AIBU to think her age and being hired specifically for childcare should equal at least some actual interaction and enthusiasm? Is it time to have words with her about expectations? I am comfortable having the conversation but also don't want to be unrealistic about what is expected of a nanny, as I've never had one before.

i think you should fire her.

She’s not what you’re looking for, and never will be.

ChampagneLassie · 07/01/2026 20:18

Is this real? You saw her crossing her phone whilst she’s working? I’ve had several Nannie’s and never done anything like this. I expect nanny to be totally engaged and playing. I think she’s not right fit so I’d get rid. At 4 I reckon your daughter might get much more out of a nursery but if you need a nanny I’m sure you can find a better one than this. Spell out expectations at interview & do a trial shift. I wouldn’t assume anything based on age. Plenty of young people are lazy and glued to their phones.

daysfilledwithdappledlight · 07/01/2026 20:19

I wouldn’t have a chat with her, I’d immediately be looking for someone new. A nanny should be fully engaged with your child, teaching and playing, eating together. She is setting an example and your daughter is soaking up everything from the role models around her. I truly hope you find someone so much better for your family.

Jinglejells · 07/01/2026 20:20

NormasArse · 07/01/2026 19:36

I don’t agree with phones at work- you’re on paid time, not your own. It’s also a safeguarding issue.

She isn’t right for your family either. Lazy git.

i had a very ‘professional’ nanny who had excellent references who had a phone addiction. Constantly on her phone, always claiming to be speaking to her kids or family members.
my toddler soon started asking for a phone too.
I’m a sahm who wfh very, very PT so had a good overview of what was happening.
I couldn’t understand how she had such great references and this not be a problem. Until I realised that she was in sole charge of these kids. No parent at home. I addressed it with her and she tried to change, but she couldn’t manage. I let her go

Moonnstarz · 07/01/2026 20:21

I would be contacting the agency and asking them if this is their typical standard of nanny.
I agree she might not be energetic all the time, but as a nanny she should be interested and engaged in the child. She should be setting up craft activities for example and working with her to do them, she certainly shouldn't have a phone out. I would expect it to be kept in her bag apart from a set break time, and to only access it other times of there was a good reason (waiting for a doctor's appointment phone call).

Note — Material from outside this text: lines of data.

Lemma quiz_menu_press_math :
  exists s r w',
    s ∈ profile_subjects (db math_world_in) ann /\
    button_handler (presses 0 "quiz_Math") (quiz_me_command (says "/quizme") math_world_in).2
      = (Ok r, w') /\
    db w' = db math_world_in /\ user_data w' = user_data math_world_in /\
    outbox w' = outbox (quiz_me_command (says "/quizme") math_world_in).2
                ++ [AnswerCallbackQuery;
                    EditMessageText 0 ("⏳ Generating a quiz for '" +:+ s +:+ "'... Please wait.")
                      NoMarkup;
                    SendMessage (quiz_text_of (ai_model math_world_in) s) MAIN_MENU_MARKUP;
                    EditMessageText 0 ("✅ Your quiz for '" +:+ s +:+ "' is ready!") NoMarkup].
Proof.
  apply (quiz_menu_press (mkMessage ann "/quizme") math_world_in
           (mkCallbackQuery ann "quiz_Math" 0)).
  - reflexivity.
  - vm_compute. left.
Defined.

Lemma profiles_are_kept_on_add :
  exists d',
    app_db (process_update lower_ascii this_bot tutoring_app (presses 0 "add_Physics"))
      ≫= (fun st => st !! "7") = Some d' /\
    ("7" <> py_str_int (caller (presses 0 "add_Physics")) -> d' = ann_profile) /\
    (email d' = email ann_profile
     \/ exists m, presses 0 "add_Physics" = MessageUpdate m /\ d' = new_profile lower_ascii m).
Proof.
  apply (profiles_are_kept lower_ascii this_bot tutoring_app (presses 0 "add_Physics") "7" ann_profile).
  vm_compute. reflexivity.
Defined.

(** Ann has registered and asked to log in. *)
Definition awaiting_login : App :=
  run_updates (initial_app None) [ says "/register"; says "Ann@Example.com"; says "/login" ].

Lemma awaiting_login_reachable : reachable lower_ascii this_bot None awaiting_login.
Proof. apply run_updates_reachable; [constructor | vm_compute; reflexivity]. Qed.

Lemma login_only_by_email_for_ann :
  exists m st d,
    says "ann@example.com" = MessageUpdate m /\ user_id (from_user m) = 7 /\
    app_db awaiting_login = Some st /\ st !! py_str_int 7 = Some d /\
    email d = lower_ascii (text m).
Proof.
  apply (login_only_by_email lower_ascii this_bot awaiting_login (says "ann@example.com") 7).
  - vm_compute. reflexivity.
  - vm_compute. reflexivity.
Defined.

NuffSaidSam · 07/01/2026 20:28

Moonnstarz · 07/01/2026 20:21

I would be contacting the agency and asking them if this is their typical standard of nanny.
I agree she might not be energetic all the time, but as a nanny she should be interested and engaged in the child. She should be setting up craft activities for example and working with her to do them, she certainly shouldn't have a phone out. I would expect it to be kept in her bag apart from a set break time, and to only access it other times of there was a good reason (waiting for a doctor's appointment phone call).

This kind of phone restriction is unrealistic, but it should be used for work only during the day (expect during her lunch break).

canuckup · 07/01/2026 20:39

Find a new nanny

Moonnstarz · 07/01/2026 20:39

NuffSaidSam · 07/01/2026 20:28

This kind of phone restriction is unrealistic, but it should be used for work only during the day (expect during her lunch break).

I work in a school and we can't have our phones on us. Phones must be kept in our bags and can only be used in the staffroom or office area.

I would expect similar conditions for a nanny working with a child.

cannynotsay · 07/01/2026 20:42

She doesn’t sound qualified for the job, your child may be better suited to a preschool or childminder who actually cares about your child enough to display healthy behaviours of engagement. I’d be really concerned, from the eating, to the screen time and lack of interaction with your DD. This is really bad tbh

TheGrimSqueakersFlea · 07/01/2026 20:50

didntlikeanyofthesuggestions · 07/01/2026 19:19

The string bikini would really bother me. Not appropriate at all. Your heating must be set very high.